ÖPÜŞTÜĞÜMÜZDE in English translation

we kissed
öpüşüyoruz
öpüyoruz
öpücüğü
we kiss
öpüşüyoruz
öpüyoruz
öpücüğü

Examples of using Öpüştüğümüzde in Turkish and their translations into English

{-}
  • Colloquial category close
  • Ecclesiastic category close
  • Ecclesiastic category close
  • Computer category close
  • Programming category close
İlk öpüştüğümüzde onun dudaklarından başka hiçbir dudağı öpmek istemediği anladım.
The first time we kissed I knew I never wanted to kiss any other lips but hers again.
En azından öpüştüğümüzde ben böyle düşünüyordum.
At least I meant it when I kissed you.
Demin sizinle öpüştüğümüzde de, aynı şey oldu.
It was the same thing with you when I kissed you earlier.
İlk kez öpüştüğümüzde, ben.
When we first kissed, I.
O ve ben ilk öpüştüğümüzde.
The first time Jonah and I kissed, he said.
Ash ve ben ilk defa öpüştüğümüzde çalıyordu.
It was playing the first time Ash and I kissed.
Her zaman söylerim… Arnie ile ben ilk öpüştüğümüzde Dünya da hareket etti.
The first time Arnie and I kissed, the Earth moved.

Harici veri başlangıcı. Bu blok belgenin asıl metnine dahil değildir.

(* ===== verification/BrokerKeys.v ===== *)
(** * The keys of the broker

    What the broker remembers and what it groups is a string of components
    separated by NUL.  The keys determine their components, for rule ids without
    NUL: an answer is reused only for the question it was given to. *)
From S2P Require Import Prelude JsString Json Containment TtlLru AuthzTypes Pattern Relation.
From S2P Require Import Selection Semantics MatchLaws Targets Specificity AuthzConfig Witness.
From S2P Require Import Validate Compile Resolve Decide Samples Base64 IpPolicy Secrets Protocol.
From S2P Require Import Mask.
From S2P Require Import Credential Messages Broker TargetLaws.

Abbreviation nul := "000"%char.

Definition plain (s : string) : bool := negb (has_char nul s).

(** The ids of a document hold no NUL, and no rule has the name of a reason. *)
Definition document_plain (document : ResolvedDocument) : bool :=
  forallb (λ scope,
    plain (rs_fallbackRuleId scope) &&
    forallb (λ rule, plain (rr_id rule) &&
      negb (includes (map DecisionReason_string [ReasonRule; ReasonIndeterminate; ReasonScopeFallback;
              ReasonNetworkFallback; ReasonWebsocketDenied]) (rr_id rule))) (rs_rules scope))
    (doc_scopes document).

(** ** Splitting off a component *)

Lemma split_component c a b x y :
  has_char c a = false → has_char c b = false →
  a +:+ String c x = b +:+ String c y → a = b ∧ x = y.
Proof.
  revert b. induction a as [|d a IH]; intros b Ha Hb H.
  - destruct b as [|e b]; cbn in *; [by simplify_eq|]. injection H as <- _.
    by rewrite Ascii.eqb_refl in Hb.
  - apply orb_false_iff in Ha as [Hd Ha]. destruct b as [|e b].
    + cbn in H. injection H as -> _. by rewrite Ascii.eqb_refl in Hd.
    + apply orb_false_iff in Hb as [He Hb]. cbn in H. injection H as -> H.
      destruct (IH _ Ha Hb H) as [-> ->]. done.
Qed.

Lemma nul_component a b x y :
  plain a = true → plain b = true → a +:+ NUL +:+ x = b +:+ NUL +:+ y → a = b ∧ x = y.
Proof. unfold plain. intros Ha%negb_true_iff Hb%negb_true_iff. by apply split_component. Qed.

Lemma reason_plain r : plain (DecisionReason_string r) = true.
Proof. by destruct r. Qed.

Lemma scope_plain s : plain (ApprovalScope_string s) = true.
Proof. by destruct s. Qed.

Lemma DecisionReason_string_inj r r' : DecisionReason_string r = DecisionReason_string r' → r = r'.
Proof. by destruct r, r'. Qed.

Lemma ApprovalScope_string_inj s s' : ApprovalScope_string s = ApprovalScope_string s' → s = s'.
Proof. by destruct s, s'. Qed.

Lemma Z_to_string_colon z : has_char ":" (Z_to_string z) = false.
Proof.
  assert (∀ n, has_char ":" (N_to_string n) = false) as Hn.
  { intros n. apply (string_all_free is_digit); [reflexivity|apply N_to_string_digits]. }
  destruct z as [|p|p]; [reflexivity|apply Hn|]. cbn [Z_to_string]. rewrite has_char_app, Hn. reflexivity.
Qed.

Lemma Z_to_string_inj a b : Z_to_string a = Z_to_string b → a = b.
Proof.
  assert (∀ p q, N_to_string (Npos p) ≠ "-" +:+ N_to_string (Npos q)) as Hneg.
  { intros p q H. pose proof (N_to_string_digits (Npos p)) as Hd. rewrite H in Hd.
    apply andb_true_iff in Hd as [Hd _]. discriminate Hd. }
  assert (∀ p, "0" ≠ N_to_string (Npos p)) as H0.
  { intros p H. by apply (N_to_string_inj 0 (Npos p)) in H. }
  destruct a as [|p|p], b as [|q|q]; cbn [Z_to_string]; try done; intros H.
  - by destruct (H0 q).
  - by destruct (H0 p).
  - apply N_to_string_inj in H. congruence.
  - by destruct (Hneg p q).
  - by destruct (Hneg q p).
  - apply sapp_inj_l, N_to_string_inj in H. congruence.
Qed.

Lemma targetKey_inj t t' : targetKey t = targetKey t' → t = t'.
Proof.
  unfold targetKey. destruct t as [h p], t' as [h' p']. cbn. intros H.
  assert (slen h = slen h') as Hl.
  { apply (f_equal (λ s, lastIndexOf s ":")) in H. cbn in H.
    rewrite !lastIndexOf_app in H by apply Z_to_string_colon. congruence. }
  destruct (sapp_inj_len _ _ _ _ H Hl) as [-> Hp]. injection Hp as Hp%Z_to_string_inj.
  by subst.
Qed.

(** ** Approval keys *)

(** The targets an approval of some width reaches. *)
Definition covers (scope : ApprovalScope) (t t' : NormalizedTarget) : Prop :=
  match scope with
  | ScopeHost => ta_host t = ta_host t'
  | _ => t = t'
  end.

Lemma approvalKey_inj ruleId reason target scope ruleId' reason' target' scope' :
  plain ruleId = true → plain ruleId' = true →
  approvalKey ruleId reason target scope = approvalKey ruleId' reason' target' scope' →
  ruleId = ruleId' ∧ reason = reason' ∧ scope = scope' ∧ covers scope target target'.
Proof.
  intros Hp Hp'. unfold approvalKey. intros [-> H]%nul_component; [|done..].
  apply nul_component in H as [Hr H]; [|apply reason_plain..].
  apply nul_component in H as [Hs H]; [|apply scope_plain..].
  apply DecisionReason_string_inj in Hr as ->. apply ApprovalScope_string_inj in Hs as ->.
  split_and!; [done..|]. destruct scope'; cbn in *; try (by apply targetKey_inj). done.
Qed.

Lemma approvalKeys_In k ruleId reason target :
  In k (approvalKeys ruleId reason target) →
  ∃ scope, k = approvalKey ruleId reason target scope ∧ scope ≠ ScopeOnce.
Proof. intros [<-|[<-|[<-|[]]]]; eauto. Qed.

Lemma pendingGroupKey_inj sessionId ruleId reason target ruleId' reason' target' :
  plain ruleId = true → plain ruleId' = true →
  pendingGroupKey sessionId ruleId reason target = pendingGroupKey sessionId ruleId' reason' target' →
  ruleId = ruleId' ∧ reason = reason' ∧ target = target'.
Proof.
  intros Hp Hp'. unfold pendingGroupKey. intros H%sapp_inj_l%sapp_inj_l.
  apply nul_component in H as [-> H]; [|done..].
  apply nul_component in H as [Hr H]; [|apply reason_plain..].
  apply DecisionReason_string_inj in Hr as ->. by apply targetKey_inj in H.
Qed.

(** ** JSON text of a violating value *)

(** The character an escaped text starts with. *)
Definition first_escaped (s : string) : ascii :=
  match s with
  | EmptyString => nul
  | String c rest =>
      if negb (Ascii.eqb c "\") then c
      else match rest with
      | EmptyString => nul
      | String e rest =>
          if Ascii.eqb e "b" then ascii_of_nat 8
          else if Ascii.eqb e "f" then ascii_of_nat 12
          else if Ascii.eqb e "n" then ascii_of_nat 10
          else if Ascii.eqb e "r" then ascii_of_nat 13
          else if Ascii.eqb e "t" then ascii_of_nat 9
          else if Ascii.eqb e "u" then
            match rest with
            | String _ (String _ (String h (String l _))) =>
                ascii_of_N (Z.to_N (hex_value h * 16 + hex_value l))
            | _ => nul
            end
          else e
      end
  end.

Lemma first_escaped_char x u : first_escaped (escape_char x +:+ u) = x.
Proof. destruct x as [[] [] [] [] [] [] [] []]; reflexivity. Qed.

Lemma escape_char_plain x : has_char nul (escape_char x) = false.
Proof. destruct x as [[] [] [] [] [] [] [] []]; reflexivity. Qed.

Lemma escape_char_unquoted x u v : escape_char x +:+ u ≠ dquote +:+ v.
Proof. destruct x as [[] [] [] [] [] [] [] []]; discriminate. Qed.

Lemma escape_string_inj a b x y :
  escape_string a +:+ dquote +:+ x = escape_string b +:+ dquote +:+ y → a = b ∧ x = y.
Proof.
  revert b. induction a as [|c a IH]; intros [|d b] H; cbn [escape_string] in H;
    rewrite ?sapp_assoc in H.
  - split; [done|]. by apply sapp_inj_l, sapp_inj_l in H.
  - symmetry in H. by apply escape_char_unquoted in H.
  - by apply escape_char_unquoted in H.
  - assert (c = d) as ->.
    { apply (f_equal first_escaped) in H. by rewrite !first_escaped_char in H. }
    apply sapp_inj_l in H. destruct (IH _ H) as [-> ->]. done.
Qed.

Lemma stringify_value_inj v v' : stringify_value v = stringify_value v' → v = v'.
Proof.
  destruct v as [s|], v' as [s'|]; cbn [stringify_value]; try done.
  unfold stringify_string. intros H%sapp_inj_l.
  rewrite <- (sapp_nil_r (escape_string s +:+ _)), <- (sapp_nil_r (escape_string s' +:+ _)) in H.
  rewrite !sapp_assoc in H. apply escape_string_inj in H as [-> _]. done.
Qed.

Lemma stringify_value_plain v : plain (stringify_value v) = true.
Proof.
  unfold plain. destruct v as [s|]; [|done]. cbn [stringify_value]. unfold stringify_string.
  rewrite !has_char_app. assert (has_char nul (escape_string s) = false) as ->; [|done].
  induction s as [|c s IH]; [done|]. cbn [escape_string]. by rewrite has_char_app, escape_char_plain, IH.
Qed.

Lemma Z_to_string_plain z : plain (Z_to_string z) = true.
Proof.
  unfold plain. assert (∀ n, has_char nul (N_to_string n) = false) as Hn.
  { intros n. apply (string_all_free is_digit); [reflexivity|apply N_to_string_digits]. }
  destruct z as [|p|p]; [reflexivity|by cbn [Z_to_string]; rewrite Hn|].
  cbn [Z_to_string]. rewrite has_char_app, Hn. reflexivity.
Qed.

Lemma violationKey_inj ruleId finding ruleId' finding' :
  plain ruleId = true → plain ruleId' = true →
  violationKey ruleId finding = violationKey ruleId' finding' →
  ruleId = ruleId' ∧ vf_expect finding = vf_expect finding' ∧ vf_value finding = vf_value finding'.
Proof.
  intros Hp Hp'. unfold violationKey. intros [-> H]%nul_component; [|done..].
  apply nul_component in H as [He H]; [|apply Z_to_string_plain..].
  by apply Z_to_string_inj in He; apply stringify_value_inj in H.
Qed.

(** ** Groups of violations *)

Lemma insert_string_perm s l : insert_string s l ≡ₚ s :: l.
Proof.
  induction l as [|t l IH]; cbn; [done|]. destruct (string_leb s t); [done|].
  rewrite IH. apply perm_swap.
Qed.

Lemma sort_strings_perm l : sort_strings l ≡ₚ l.
Proof.
  unfold sort_strings. induction l as [|s l IH]; cbn [foldr]; [done|]. by rewrite insert_string_perm, IH.
Qed.

(** A key of a violation is three components. *)
Definition violation_shaped (key : string) : Prop :=
  ∃ a b c, key = a +:+ NUL +:+ b +:+ NUL +:+ c ∧ plain a = true ∧ plain b = true ∧ plain c = true.

Lemma violationKey_shaped ruleId finding : plain ruleId = true → violation_shaped (violationKey ruleId finding).
Proof.
  intros Hp. exists ruleId, (Z_to_string (vf_expect finding)), (stringify_value (vf_value finding)).
  split_and!; [done|done|apply Z_to_string_plain|apply stringify_value_plain].
Qed.

Lemma join_shaped_inj l : ∀ l', Forall violation_shaped l → Forall violation_shaped l' →
  join NUL l = join NUL l' → (l = [] ↔ l' = []) → l = l'.
Proof.
  induction l as [|k l IH]; intros [|k' l'] Hl Hl' H Hn; [done|naive_solver|naive_solver|].
  apply Forall_cons in Hl as [(a & b & c & -> & Ha & Hb & Hc) Hr].
  apply Forall_cons in Hl' as [(a' & b' & c' & -> & Ha' & Hb' & Hc') Hr'].
  assert (∀ a b c l, join NUL ((a +:+ NUL +:+ b +:+ NUL +:+ c) :: l) =
    a +:+ NUL +:+ b +:+ NUL +:+ (join NUL (c :: l))) as Hj.
  { intros x y z m. destruct m; [done|]. rewrite !join_cons by done. by rewrite !sapp_assoc. }
  rewrite !Hj in H. apply nul_component in H as [-> H]; [|done..].
  apply nul_component in H as [-> H]; [|done..].
  destruct l as [|k l], l' as [|k' l'].
  - cbn [join] in H. by subst.
  - cbn [join] in H. exfalso. rewrite H in Hc. unfold plain in Hc. rewrite !has_char_app in Hc.
    cbn in Hc. by rewrite !orb_true_r in Hc.
  - cbn [join] in H. exfalso. rewrite <- H in Hc'. unfold plain in Hc'. rewrite !has_char_app in Hc'.
    cbn in Hc'. by rewrite !orb_true_r in Hc'.
  - rewrite !(join_cons _ c), !(join_cons _ c') in H by done.
    apply nul_component in H as [-> H]; [|done..]. f_equal. by apply IH.
Qed.

Lemma violationGroupKey_inj sessionId ruleId ids ruleId' ids' :
  plain ruleId = true → plain ruleId' = true → ids ≠ [] → ids' ≠ [] →
  Forall violation_shaped ids → Forall violation_shaped ids' →
  violationGroupKey sessionId ruleId ids = violationGroupKey sessionId ruleId' ids' →
  ruleId = ruleId' ∧ ids ≡ₚ ids'.
Proof.
  intros Hp Hp' Hn Hn' Hs Hs'. unfold violationGroupKey.
  assert (∀ l, l ≠ [] → sort_strings l ≠ []) as Hne.
  { intros l Hl Hs0. apply Hl. pose proof (sort_strings_perm l) as Hq. rewrite Hs0 in Hq.
    by apply Permutation_nil in Hq. }
  rewrite !(join_cons NUL sessionId), (join_cons NUL ruleId), (join_cons NUL ruleId') by auto.
  intros H%sapp_inj_l%sapp_inj_l. apply nul_component in H as [-> H]; [|done..].
  split; [done|]. apply join_shaped_inj in H.
  - by rewrite <- (sort_strings_perm ids), <- (sort_strings_perm ids'), H.
  - by rewrite sort_strings_perm.
  - by rewrite sort_strings_perm.
  - split; intros Hz; exfalso; [by apply (Hne ids)|by apply (Hne ids')].
Qed.

(** The two kinds of groups never share a key. *)
Lemma group_keys_disjoint sessionId ruleId reason target ruleId' ids :
  plain ruleId = true → plain ruleId' = true → ids ≠ [] →
  Forall violation_shaped ids →
  (∀ k, In k ids → ∀ r x, k ≠ DecisionReason_string r +:+ NUL +:+ x) →
  pendingGroupKey sessionId ruleId reason target ≠ violationGroupKey sessionId ruleId' ids.
Proof.
  intros Hp Hp' Hn Hs Hr. unfold pendingGroupKey, violationGroupKey.
  pose proof (sort_strings_perm ids) as Hq.
  destruct (sort_strings ids) as [|k l] eqn:E; [by apply Permutation_nil in Hq|].
  rewrite !(join_cons NUL sessionId), (join_cons NUL ruleId') by done.
  intros H%sapp_inj_l%sapp_inj_l. apply nul_component in H as [-> H]; [|done..].
  assert (In k ids) as Hin.
  { apply list_elem_of_In. rewrite <- Hq. by left. }
  rewrite Forall_forall in Hs. destruct (Hs k) as (a & b & c & -> & Ha & Hb & Hc);
    [by apply list_elem_of_In|].
  assert (∃ x, join NUL ((a +:+ NUL +:+ b +:+ NUL +:+ c) :: l) = a +:+ NUL +:+ x) as [x Hx].
  { destruct l; [by eexists|]. rewrite join_cons by done. rewrite !sapp_assoc. by eexists. }
  rewrite Hx in H. apply nul_component in H as [Ha' _]; [|apply reason_plain|done].
  by apply (Hr _ Hin reason (b +:+ NUL +:+ c)); rewrite Ha'.
Qed.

I always said.
İlk öpüştüğümüzde… onun dudaklarından başkasını bir daha öpmek istemediğimi biliyordum.
The first time we kissed… I knew I never wanted to kiss any other lips but hers again.

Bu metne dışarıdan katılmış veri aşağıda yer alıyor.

Lemma keeps_resolveGroup h b key base outcome neg ack :
  Inv h b → (∀ gid g, open_group b key = Some (gid, g) →
    dr_decision base = VerdictAllow → group_approved h g) →
  keeps h (resolveGroup b key base outcome neg ack).
Proof.
  intros Hi Ha. unfold resolveGroup. destruct (open_group b key) as [[gid g]|] eqn:Eo;
    [|by apply keeps_ack].
  pose proof (open_group_Some _ _ _ _ _ Hi Eo) as [Hg _].
  apply keeps_intro; [|apply outputs_nil]. apply inv_suspend.
  - apply inv_maps; [apply inv_update; [done|auto|by left]| |by left].
    intros k i. rewrite lookup_delete_Some. intros [_ ?]. by left.
  - cbn. destruct (grown_alter (set_timer false) gid (b_heap b) (same_timer false) _ _ Hg)
      as (g' & Hg' & Hs). exists g'. split; [done|]. intros Hd.
    apply (same_group_approved _ _ _ Hs). by eapply Ha.
Qed.

Lemma keeps_resolveRequest h b requestId base outcome ack :
  Inv h b → (∀ gid g, findGroupByRequestId b requestId = Some (gid, g) →
    dr_decision base = VerdictAllow → group_approved h g) →
  keeps h (resolveRequest b requestId base outcome ack).
Proof.
  intros Hi Ha. unfold resolveRequest.
  destruct (findGroupByRequestId b requestId) as [[gid g]|] eqn:Ef; [|by apply keeps_ack].
  pose proof (findGroup_Some _ _ _ _ _ Hi Ef) as [Hg _].
  destruct (map_get (g_requests g) requestId) as [request|]; [|by apply keeps_ack].
  apply keeps_intro; [|apply outputs_nil]. apply inv_suspend.
  - apply inv_update.
    + apply inv_maps; [done| |].
      * intros k i. case_match; [rewrite lookup_delete_Some; intros [_ ?]|]; by left.
      * intros rid k. rewrite lookup_delete_Some. intros [_ ?]. by left.
    + intros g'. by case_match.
    + intros g' rid call _ Hin. left.
      assert (In (rid, call) (map_delete (g_waiters g') requestId)) as Hx by by case_match.
      by eapply map_delete_In.
  - intros Hd call Hw. apply map_get_In in Hw.
    apply (waits_justified _ g); [|by eapply Ha]. by eapply (inv_heap _ _ Hi).
Qed.

Lemma keeps_answer_from h b gid base outcome position ack g :
  Inv h b → b_heap b !! gid = Some g → (dr_decision base = VerdictAllow → group_approved h g) →
  keeps h (answer_from b gid base outcome position ack).
Proof.
  intros Hi Hg Ha. unfold answer_from, group_at. rewrite Hg. cbn.
  destruct (g_requests g !! position) as [[rid request]|]; [|by apply keeps_ack].
  apply keeps_intro; [|apply outputs_nil]. apply inv_suspend; [|cbn; eauto].
  apply inv_maps; [done|by left|]. intros r k. rewrite lookup_delete_Some. intros [_ ?]. by left.
Qed.

(** ** `approve` and `deny` *)

(** The identities a message was asked under. *)
Lemma asked_identities m ids :
  ids ≠ [] → (∀ k, In k ids → violates m k) →
  plain (rv_ruleId m) = true ∧ Forall violation_shaped ids ∧
  ∀ k, In k ids → ∀ r x, k ≠ DecisionReason_string r +:+ NUL +:+ x.
Proof.
  intros Hne Hids.
  assert (plain (rv_ruleId m) = true ∧ ∀ reason, rv_ruleId m ≠ DecisionReason_string reason)
    as [Hp Hreason].
  { destruct ids as [|k ids]; [done|]. destruct (Hids k (or_introl eq_refl)) as (rule & _ & Hr & _).
    by apply (rule_plain _ _ Hr). }
  split_and!; [done| |].
  - apply (identities_shaped (rv_ruleId m)); [done|]. apply Forall_forall.
    intros k Hk%list_elem_of_In. destruct (Hids k Hk) as (? & f & _ & _ & _ & ->). eauto.
  - intros k Hk r x Hx. destruct (Hids k Hk) as (? & f & _ & _ & _ & ->).
    unfold violationKey in Hx. apply nul_component in Hx as [Hx _]; [|done|apply reason_plain].
    by eapply Hreason.
Qed.

(** A message for violations is never asked under the key of a question. *)
Lemma mixed_keys m ids r reason t :
  plain r = true → ids ≠ [] → (∀ k, In k ids → violates m k) →
  pendingGroupKey (bo_sessionId o) r reason t ≠ violationGroupKey (bo_sessionId o) (rv_ruleId m) ids.
Proof.
  intros Hp Hne Hids. destruct (asked_identities m ids Hne Hids) as (? & ? & ?).
  by apply group_keys_disjoint.
Qed.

Öpüştüğümüzde sanki belime kadar yükselen… soğuk bir suyun içindeymişiz gibi hissediyorum.
When we kiss, I feel like I'm standing waist-deep in a pool of cold, rising water.
Ve o gece dansta öpüştüğümüzde aradığımı bile bilmediğim bir şey bulmuş gibi hissettim.

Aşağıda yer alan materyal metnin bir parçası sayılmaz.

(* ===== verification/BrokerProps.v ===== *)
(** * Properties of the session broker

    The promises of the broker, as theorems about its runs, with a sample session
    on which the witnesses evaluate. *)
From S2P Require Import Prelude JsString Json Containment TtlLru AuthzTypes Pattern Relation.
From S2P Require Import Selection Semantics MatchLaws Targets Specificity AuthzConfig Witness.
From S2P Require Import Validate Compile Resolve Decide Samples Base64 IpPolicy Secrets.
From S2P Require Import Protocol Mask Credential Messages Broker BrokerKeys BrokerLaws.

Lemma decorateAllow_requestId o cs d decided t c :
  dr_requestId (decorateAllow o cs d decided t c) = dr_requestId d.
Proof.
  unfold decorateAllow, applyAgentCredentials, decorateWithPolicy. by repeat case_match.
Qed.

(** ** What is remembered *)

Definition remembered (b : Broker) : gset string * gset string * (gset string * gset string) :=
  (b_approved b, b_denied b, (b_approvedViolations b, b_deniedViolations b)).

(** No question is both approved and denied. *)
Definition consistent (b : Broker) : Prop :=
  b_approved b ## b_denied b ∧ b_approvedViolations b ## b_deniedViolations b.

Lemma consistent_same b b' : remembered b' = remembered b → consistent b → consistent b'.
Proof. unfold remembered, consistent. by intros [= -> -> -> ->]. Qed.

Lemma consistent_remember b g scope outcome : consistent b → consistent (remember b g scope outcome).
Proof.
  unfold consistent, remember. intros [? ?].
  repeat case_match; try done; cbn; set_solver.
Qed.

Section Props.
Context {runtime : Runtime} (o : BrokerOptions).

Lemma join_remembered b call gid g rid request decided :
  remembered (join_group o b call gid g rid request decided).1 = remembered b.
Proof. unfold join_group. by case_match. Qed.

Lemma authorize_remembered b env call m : remembered (authorize o b env call m).1 = remembered b.
Proof.
  unfold authorize, ask_people. repeat case_match; try done; by rewrite join_remembered.
Qed.

Lemma review_remembered b env call m : remembered (reviewViolations o b env call m).1 = remembered b.
Proof.
  unfold reviewViolations. repeat case_match; try done; by rewrite join_remembered.
Qed.

Lemma resolveRequest_remembered b rid base outcome ack :
  remembered (resolveRequest b rid base outcome ack).1 = remembered b.
Proof. unfold resolveRequest. by repeat case_match. Qed.

Lemma resolveGroup_remembered b key base outcome neg ack :
  remembered (resolveGroup b key base outcome neg ack).1 = remembered b.
Proof. unfold resolveGroup. by repeat case_match. Qed.

Lemma answer_from_remembered b gid base outcome position ack :
  remembered (answer_from b gid base outcome position ack).1 = remembered b.
Proof. unfold answer_from. by repeat case_match. Qed.

Lemma settle_remembered b waiter d : remembered (settle_waiter b waiter d).1 = remembered b.
Proof. unfold settle_waiter, settle. by repeat case_match. Qed.

Lemma approve_consistent b call rid scope :
  consistent b → consistent (approve b call rid scope).1.
Proof.
  intros Hc. unfold approve. repeat case_match; try done;
    (eapply consistent_same;
      [first [apply resolveRequest_remembered|apply resolveGroup_remembered]
      |first [by apply consistent_remember|done]]).
Qed.

Lemma deny_consistent b call rid scope : consistent b → consistent (deny b call rid scope).1.
Proof.
  intros Hc. unfold deny. repeat case_match; try done;
    (eapply consistent_same;
      [first [apply resolveRequest_remembered|apply resolveGroup_remembered]
      |first [by apply consistent_remember|done]]).
Qed.

Lemma close_waiters_remembered f b (waiters : list (string * nat)) outputs :
  remembered (fold_left (λ acc (waiter : string * nat),
    let '(b, outputs) := acc in
    let '(b, answers) := settle b waiter.2 (f waiter.1) in
    (b, outputs ++ answers : list Output)) waiters (b, outputs)).1 = remembered b.
Proof.
  revert b outputs. induction waiters as [|w waiters IH]; intros b outputs; [done|].
  cbn [fold_left]. unfold settle. destruct (includes (b_settled b) w.2); by rewrite IH.
Qed.

Lemma close_remembered b : remembered (close b).1 = remembered b.
Proof.
  unfold close. generalize (map_to_list (b_groups b)). generalize ([] : list Output). intros outputs entries.
  revert b outputs. induction entries as [|[key gid] entries IH]; intros b outputs; [done|].
  cbn [fold_left].
  match goal with |- context [fold_left _ (from_option _ _ _) ?acc] => 
    pose proof (close_waiters_remembered (λ rid, {|
          dr_requestId := rid; dr_decision := VerdictDeny; dr_scope := None;
          dr_reason := "broker closed"; dr_ruleId := None; dr_message := None;
          dr_injectHeaders := None; dr_maskValues := None; dr_forbidValues := None;
          dr_removeHeaders := None |}) acc.1 (from_option g_waiters [] (group_at b gid)) acc.2) as Hw end.
  cbn [fst snd] in Hw |- *.
  match goal with |- context [fold_left _ (from_option _ _ _) ?acc] => 
    match type of Hw with remembered (?r).1 = _ =>
     change (fold_left _ (from_option g_waiters [] (group_at b gid)) acc) with r; destruct r as [b' outputs'] end end.
  rewrite IH. exact Hw.
Qed.

Lemma step_consistent b env event r : consistent b → step o b env event = Some r → consistent r.1.
Proof.
  intros Hc. destruct event as [m|i|gid|]; cbn [step].
  - intros [= <-]. destruct m; cbn [handle].
    + by eapply consistent_same; [apply authorize_remembered|].
    + by eapply consistent_same; [apply review_remembered|].
    + by apply approve_consistent.
    + by apply deny_consistent.
    + done.
  - destruct (b_tasks b !! i) as [t|]; cbn [mbind option_bind]; [|done]. intros [= <-].
    unfold resume. destruct (negb (env_ok env)); [done|]. destruct t.
    + destruct (group_at _ _); [|done]. by eapply consistent_same; [apply join_remembered|].
    + done.
    + destruct (group_at _ _); [|done]. destruct (resolution _ _ _ _ _ _ _ _) as [d a].
      match goal with |- context [settle_waiter ?b ?w ?d] =>
        pose proof (settle_remembered b w d) as Hs; destruct (settle_waiter b w d) end.
      by eapply consistent_same.
    + destruct (group_at _ _); [|done].
      eapply consistent_same; [apply answer_from_remembered|]. by repeat case_match.
    + destruct (g ← group_at _ _; _) as [[g [rid request]]|]; [|done].
      destruct (resolution _ _ _ _ _ _ _ _) as [d a].
      match goal with |- context [settle_waiter ?b ?w ?d] =>
        pose proof (settle_remembered b w d) as Hs; destruct (settle_waiter b w d) as [b' answers] end.
      match goal with |- context [answer_from ?b ?i ?d ?v ?p ?a] =>
        pose proof (answer_from_remembered b i d v p a) as Ha; destruct (answer_from b i d v p a) end.
      cbn in *. eapply consistent_same; [|exact Hc]. by rewrite Ha, Hs.
    + split; cbn; set_solver.
  - destruct (group_at b gid); cbn [mbind option_bind]; [|done]. destruct (g_timer _); [|done].
    intros [= <-]. by eapply consistent_same; [apply resolveGroup_remembered|].
  - intros [= <-]. by eapply consistent_same; [apply close_remembered|].
Qed.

And that night when we kissed at the dance… it felt like I had found something that I didn't even know I was looking for.
Oliver iyi ve tatlı biri ve öpüştüğümüzde ben yıldızlar görüyorum,
Oliver is kind and sweet and when we kiss, I see stars
Çünkü öyle olmasa, öpüştüğümüzde kalemler ve boş ketçap şişeleri gibi şeyler görürdük.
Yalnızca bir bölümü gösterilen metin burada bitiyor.